*** Begin section ***
(* ===== verification/ServerLifeSpec.v ===== *)
(** * Nothing is left running

    What a server object runs is what it has handles for.  A start of the ingest
    server is all or nothing; a start of the ledger server that fails is not.
    Whatever was called before, also a start that panics, dropping a server
    object ends everything it started and nothing else. *)

From S2P Require Import Prelude ServerLife.

Local Open Scope Z_scope.

(** ** What an object owns *)

(** Besides [base] the tasks of [l] run, and nothing else. *)
Record owns (base : gmap positive Task) (l : list (positive * Task)) (m : gmap positive Task) : Prop := {
  owns_map : m = list_to_map l ∪ base;
  owns_once : NoDup l.*1;
  owns_apart : forall p, p ∈ l.*1 -> base !! p = None;
}.

Lemma owns_perm base l l' m : l ≡ₚ l' -> owns base l m -> owns base l' m.
Proof.
  intros Hl [Hm Hn Ha]; split.
  - by rewrite Hm, (list_to_map_proper l l' Hn Hl).
  - by rewrite <- Hl.
  - intros p; rewrite <- Hl; apply Ha.
Qed.

Lemma owns_run base l m t :
  owns base l m -> owns base ((fresh (dom m), t) :: l) (<[fresh (dom m) := t]> m).
Proof.
  intros [Hm Hn Ha]; set (p := fresh (dom m)).
  assert (Hp : m !! p = None) by (apply not_elem_of_dom, is_fresh).
  rewrite Hm in Hp; apply lookup_union_None in Hp as [Hl Hb]. split; cbn.
  - by rewrite Hm, insert_union_l.
  - constructor; [|done]. by apply not_elem_of_list_to_map.
  - intros q [->|Hq]%elem_of_cons; auto.
Qed.

Lemma owns_end base l m p t : owns base ((p, t) :: l) m -> owns base l (delete p m).
Proof.
  intros [Hm Hn Ha]; cbn in *; apply NoDup_cons in Hn as [Hp Hn].
  assert (Hb : base !! p = None) by (apply Ha; left). split; [|done|intros q Hq; apply Ha; by right].
  rewrite Hm, delete_union, delete_insert_id by (by apply not_elem_of_list_to_map).
  by rewrite (delete_id base) by done.
Qed.

(** The task of a field. *)
Definition slot (o : option positive) (t : Task) : list (positive * Task) :=
  match o with Some p => [(p, t)] | None => [] end.
(* ===== verification/DistributionExamples.v ===== *)
(** * The distribution tool on a small ledger

    A ledger of twelve outputs; output [i] has the public key [i].  One worker
    spends an output, and a transaction of two outputs is built. *)

From S2P Require Import Prelude FogTypes KexRng InputSelection CachedTxData PaykitClient WalletExamples PaykitExamples Distribution DistributionSpec.

Local Open Scope Z_scope.
Local Open Scope fog_scope.

Definition copy_output (i : Z) : TxOut := mkTxOut (mkAmount [] 100) [i] [i] [].

#[export] Instance demo_copy : LedgerCopy Z := {|
  lc_block_contents b := if b =? 0 then Ok (copy_output <$> [0; 1; 2; 3; 4; 5; 6; 7; 8; 9; 10; 11]) else Err 1;
  lc_num_txos := Ok 12;
  lc_index_by_hash t :=
    match txo_public_key t with
    | [i] => if bool_decide (t = copy_output i) && (0 <=? i) && (i <? 12) then Ok i else Err 1
    | _ => Err 1
    end;
  lc_by_index i := if (0 <=? i) && (i <? 12) then Ok (copy_output i) else Err 1;
  lc_proofs indices := Ok indices;
|}.

(** The proof of an output is its index. *)
Definition copy_valid (t : TxOut) (p : Z) : Prop := t = copy_output p.

#[export] Instance demo_copy_laws : LedgerCopyLaws copy_valid.
Proof.
  split.
  - intros t i; cbn. destruct (txo_public_key t) as [|j [|]]; [done| |done].
    case_bool_decide as Ht; [|done]; cbn [andb].
    destruct ((0 <=? j) && (j <? 12)) eqn:E; [|done]. intros [= <-]. by rewrite E, Ht.
  - intros l His; exists l; split; [done|]. induction His; constructor; [|done].
    intros t; cbn. destruct ((0 <=? x) && (x <? 12)); [|done]. by intros [= <-].
  - exists 12; split; [done|]. split; [unfold is_u64, u64_modulus; lia|]. intros i Hi; exists (copy_output i); cbn.
    destruct (Z.leb_spec 0 i), (Z.ltb_spec i 12); cbn; (done || lia).
Qed.

Lemma demo_builder_accepts : @BuilderAccepts Z demo_kex demo_builder.
Proof. split; intros; repeat eexists. Qed.

Definition demo_account : @AccountKey demo_kex := @mkAccountKey demo_kex [1] [2] [3].
Definition copy_utxo (i : Z) := @mkSpendableTxOut demo_kex (copy_output i) 100 demo_account.

(** ** One worker *)

Definition demo_dist_config : DistConfig := mkDistConfig (-1) 3 50 1 0 0 0.
Definition demo_setup := @mkDistSetup Z demo_kex demo_builder demo_dist_config [demo_account] tt 10 2.

Definition demo_worker_step := @dist_worker_step Z demo_kex wallet_crypto demo_builder demo_copy demo_gen elements
  demo_setup 20 0 0 (fun i _ => if (i =? 0)%nat then Err OperationError else Ok 7) 0.

Definition steps (s : @DistState demo_kex) : bool :=
  match demo_worker_step s with Some (Ret _) => true | _ => false end.
Definition stepped (s : @DistState demo_kex) : @DistState demo_kex :=
  match demo_worker_step s with Some (Ret s) => s | _ => s end.

Abbreviation demo_dist_step := (@dist_step Z demo_kex wallet_crypto demo_builder demo_copy demo_gen elements demo_setup).

Lemma steps_ok s : steps s = true -> demo_dist_step s (stepped s).
Proof.
  intros H; unfold steps in H; eapply (@dist_works Z demo_kex wallet_crypto demo_builder demo_copy demo_gen elements
    demo_setup 20%nat 0 0 (fun i _ => if (i =? 0)%nat then Err OperationError else Ok 7) 0%nat).
  unfold stepped; fold demo_worker_step. by destruct (demo_worker_step s) as [[]|].
Qed.

Definition demo_dist_start := @dist_start demo_kex 1 5 [copy_utxo 3].
Definition demo_dist_end := stepped (stepped (stepped (stepped demo_dist_start))).

(** Takes the output, builds, submits at the second attempt and ends. *)
Lemma demo_dist_run : rtc demo_dist_step demo_dist_start demo_dist_end.
Proof.
  eapply rtc_l; [apply steps_ok; vm_compute; reflexivity|].
  eapply rtc_l; [apply steps_ok; vm_compute; reflexivity|].
  eapply rtc_l; [apply steps_ok; vm_compute; reflexivity|].
  eapply rtc_l; [apply steps_ok; vm_compute; reflexivity|]. apply rtc_refl.
Qed.


(** ** A transaction of two outputs *)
*** End section ***
YOUR INSTRUCTIONS >> Using only the listing above, restate exactly the lines from the line containing "(** The task of a field. *)" through the line containing "case_bool_decide as Ht;", both included.

REPLY TO THE EXERCISE >>
(** The task of a field. *)
Definition slot (o : option positive) (t : Task) : list (positive * Task) :=
  match o with Some p => [(p, t)] | None => [] end.
(* ===== verification/DistributionExamples.v ===== *)
(** * The distribution tool on a small ledger

    A ledger of twelve outputs; output [i] has the public key [i].  One worker
    spends an output, and a transaction of two outputs is built. *)

From S2P Require Import Prelude FogTypes KexRng InputSelection CachedTxData PaykitClient WalletExamples PaykitExamples Distribution DistributionSpec.

Local Open Scope Z_scope.
Local Open Scope fog_scope.

Definition copy_output (i : Z) : TxOut := mkTxOut (mkAmount [] 100) [i] [i] [].

#[export] Instance demo_copy : LedgerCopy Z := {|
  lc_block_contents b := if b =? 0 then Ok (copy_output <$> [0; 1; 2; 3; 4; 5; 6; 7; 8; 9; 10; 11]) else Err 1;
  lc_num_txos := Ok 12;
  lc_index_by_hash t :=
    match txo_public_key t with
    | [i] => if bool_decide (t = copy_output i) && (0 <=? i) && (i <? 12) then Ok i else Err 1
    | _ => Err 1
    end;
  lc_by_index i := if (0 <=? i) && (i <? 12) then Ok (copy_output i) else Err 1;
  lc_proofs indices := Ok indices;
|}.

(** The proof of an output is its index. *)
Definition copy_valid (t : TxOut) (p : Z) : Prop := t = copy_output p.

#[export] Instance demo_copy_laws : LedgerCopyLaws copy_valid.
Proof.
  split.
  - intros t i; cbn. destruct (txo_public_key t) as [|j [|]]; [done| |done].
    case_bool_decide as Ht; [|done]; cbn [andb].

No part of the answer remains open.